I checked into the local hotel for three weeks. The way we usually work, a hard-water area has been targeted by sales staff, and we installers are given a number of leads which amount to virtually certain sales. All we have to do is turn up, put on a courteous and sincere manner, answer all the right questions with the right answers, and fit the device in the lady's kitchen.

The softener, for collectors of such information, is a unique design of electro-chemical recirculatory catalytic water softener. I am forbidden to give more information than that to the general public, and I am certain you would not want me to. You want one? Look in the Yellow Pages.

The installation job takes between one and two hours, and we usually make a return visit after a day or so, to check that everything is satisfactory. Hence the idea of booking into the hotel for a few weeks. It has been known for some installers to find other accommodation, but the management of the company would prefer not to know about any such private domestic arrangements.

Okay?

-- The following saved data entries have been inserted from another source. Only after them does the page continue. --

(** C24: Delivery to the idempotent file sink, while a send is neither cancelled
    nor fails to write or sync, over every interleaving of rounds with any gate
    and any failed or unheard offset commit, crashes -- also in the middle of a
    send, at a line boundary -- restarts, updates, deletions, offsets of other
    sinks, and records that arrive ahead of delivery: the file is a sequence of
    whole lines in strictly increasing key order, so no record is in it twice,
    and every record of the store below the committed offset is in it.  A
    cancelled send and a failed sync, after which the same process sends the
    batch again, do duplicate records ([cancelled_send_duplicates],
    [failed_sync_duplicates]; idempotent_sink.go:82,102). *)
Theorem delivery_effectively_once m x : (forall k v, m !! k = Some v -> reserved k = false -> fits (MkRecord k (copied v))) ->
  m !! [] = None -> m !! offsetKey name = None -> rtc dstep (MkState None (MkFile [] 0) m) x ->
  exists out, x.(disk).(written) = concat (map line out) /\ StronglySorted key_lt out /\
    forall k v, x.(store) !! k = Some v -> reserved k = false -> blt k (Load name x.(store)) -> exists r, r ∈ out /\ r.(RKey) = k.
Proof.
  intros Hm H0 Ho Hx. assert (dinv x) as (out & Hw & Hs & _ & _ & _ & Hc & _).
  { revert Hx. assert (dinv (MkState None (MkFile [] 0) m)) as Hi.
    { exists []. cbn [disk store proc]. split_and!; try done; [constructor|]. intros k v Hk Hr [Hlt|(r & Hr' & _)]; [|inversion Hr'].
      exfalso. unfold Load in Hlt. rewrite Ho in Hlt. cbn in Hlt. border. }
    generalize dependent (MkState None (MkFile [] 0) m). intros y Hy H. induction H as [|a b c Hab _ IH]; [done|]. by apply IH, (dstep_inv a). }
  exists out. split; [done|]. split; [done|]. intros k v Hk Hr Hlt. apply (Hc k v Hk Hr). by left.
Qed.

End System.

(** ** Progress *)
Section Progress.
Context {T : Type} (send : list Record_ -> T -> T * bool) (Hsend : forall batch t, (send batch t).2 = true).

Definition reserved_keys (m : kvs) : gset bytes := filter (fun k => reserved k = true) (dom m).
Definition todo (m : kvs) (c : bytes) : gset bytes := filter (fun k => reserved k = false /\ ble c k) (dom m).

(** Fewer reserved keys than a scan returns cannot fill it. *)
Lemma fetch_something m c limit batch next : m !! [] = None -> 1 <= limit -> limit + 1 <= Kv.maxScanResults ->
  Z.of_nat (size (reserved_keys m)) <= limit -> Fetch m c limit = (batch, next) -> todo m c <> ∅ -> batch <> [].
Proof.
  intros H0 Hl Hmax Hr. unfold Fetch, kv_scan. fold (pending m c).
  rewrite (proj2 (Z.leb_gt _ _)), (proj2 (Z.ltb_ge _ _)) by lia. cbn [orb].
  destruct (collect_prefix limit [] None (take (Z.to_nat (limit + 1)) (pending m c))) as (pre & suf & E & -> & Hstop).
  intros [= <- _] Ht. cbn [app] in *. intros Hb. rewrite Hb in Hstop. destruct Hstop as [->|Hstop]; [|unfold len in Hstop; simpl in Hstop; lia].
  rewrite app_nil_r in E. rewrite <- E in Hb. clear pre E.
  assert (Hall : forall kv, kv ∈ take (Z.to_nat (limit + 1)) (pending m c) -> reserved kv.1 = true).
  { intros [k v] Hk. destruct (reserved k) eqn:Er; [done|]. assert (MkRecord k (copied v) ∈ records (take (Z.to_nat (limit + 1)) (pending m c))) as Hx
      by (apply records_elem; exists v; done). rewrite Hb in Hx. inversion Hx. }
  assert (Hlen : (length (take (Z.to_nat (limit + 1)) (pending m c)) <= size (reserved_keys m))%nat).
  { assert (NoDup (take (Z.to_nat (limit + 1)) (pending m c)).*1) as Hn.
    { assert (StronglySorted entry_lt (take (Z.to_nat (limit + 1)) (pending m c))) as Hs by (apply sorted_take, StronglySorted_filter, entries_strict).
      clear -Hs. induction Hs as [|x l Hs IH Hx]; [constructor|]. cbn [fmap list_fmap]. constructor; [|done].
      intros (y & E & Hy)%list_elem_of_fmap. rewrite Forall_forall in Hx. specialize (Hx y Hy). unfold entry_lt in Hx. rewrite E in Hx. border. }
    rewrite <- (length_fmap fst), <- (size_list_to_set (C := gset bytes)) by done. apply subseteq_size. intros k Hk.
    apply elem_of_list_to_set, list_elem_of_fmap in Hk as ([k' v] & -> & Hk). unfold reserved_keys. apply elem_of_filter. split; [by apply (Hall (k', v))|].
    apply elem_of_take', pending_elem in Hk as [Hk _]. apply elem_of_dom. eauto. }
  rewrite length_take in Hlen. assert (Hfull : take (Z.to_nat (limit + 1)) (pending m c) = pending m c) by (apply take_ge; lia).
  rewrite Hfull in Hall. apply Ht, set_eq. intros k. split; [|set_solver]. intros ((Hr' & Hle) & [v Hv]%elem_of_dom)%elem_of_filter.
  specialize (Hall (k, v) ltac:(by apply pending_elem)). cbn in Hall. congruence.
Qed.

You could probably do the job yourself now: you know as much as I did when I joined the company two years ago.

Skingsley on a wet Monday afternoon is not likely to find its way into many guide books. I had two calls to make, my first two after arriving in the town that morning. The first job in a new location often seems to set the tone for the whole of one's stay. This one certainly did!


The customer's name was down on my job sheet as Woods. Usually that's all the information I get, a surname. I parked the van outside a neat little house with a white fence and a freshly-painted front door. The number 33 and the name 'Woods' on a small plate beside the door bell told me I had the right place. (We're taught to look out for little things like that.)

The bell echoed inside the house somewhere. I rang again. Still nothing. Not what we call, in the trade, a Good Start. Then I heard a noise from inside, and the door was opened. A small blonde woman was holding the door with one hand, a phone in the other.

"Sorry", she said in a soft, quiet voice, "I'm on the phone, would you mind waiting..."

Sure, I thought, not at all, and gave a little wave which might have meant Okay. She carried on for a couple more minutes, then put the phone down and came back to the door, full of apologies.

"The phone always rings at the wrong time..."

"Always! Mrs Woods?" I asked, adopting my standard courteous and sincere expression. She said she was.

"ACME Watersoftener Company", I said. Now, before we go any further, the company is not called the ACME anything. Surely, no company is, nowadays. I have changed the name etc, etc. Carry on.

"Oooh good", she cried. Some people can get very excited about a water softener. Sometimes I can be one of them. Mrs Woods was obviously another. "Ms Woods."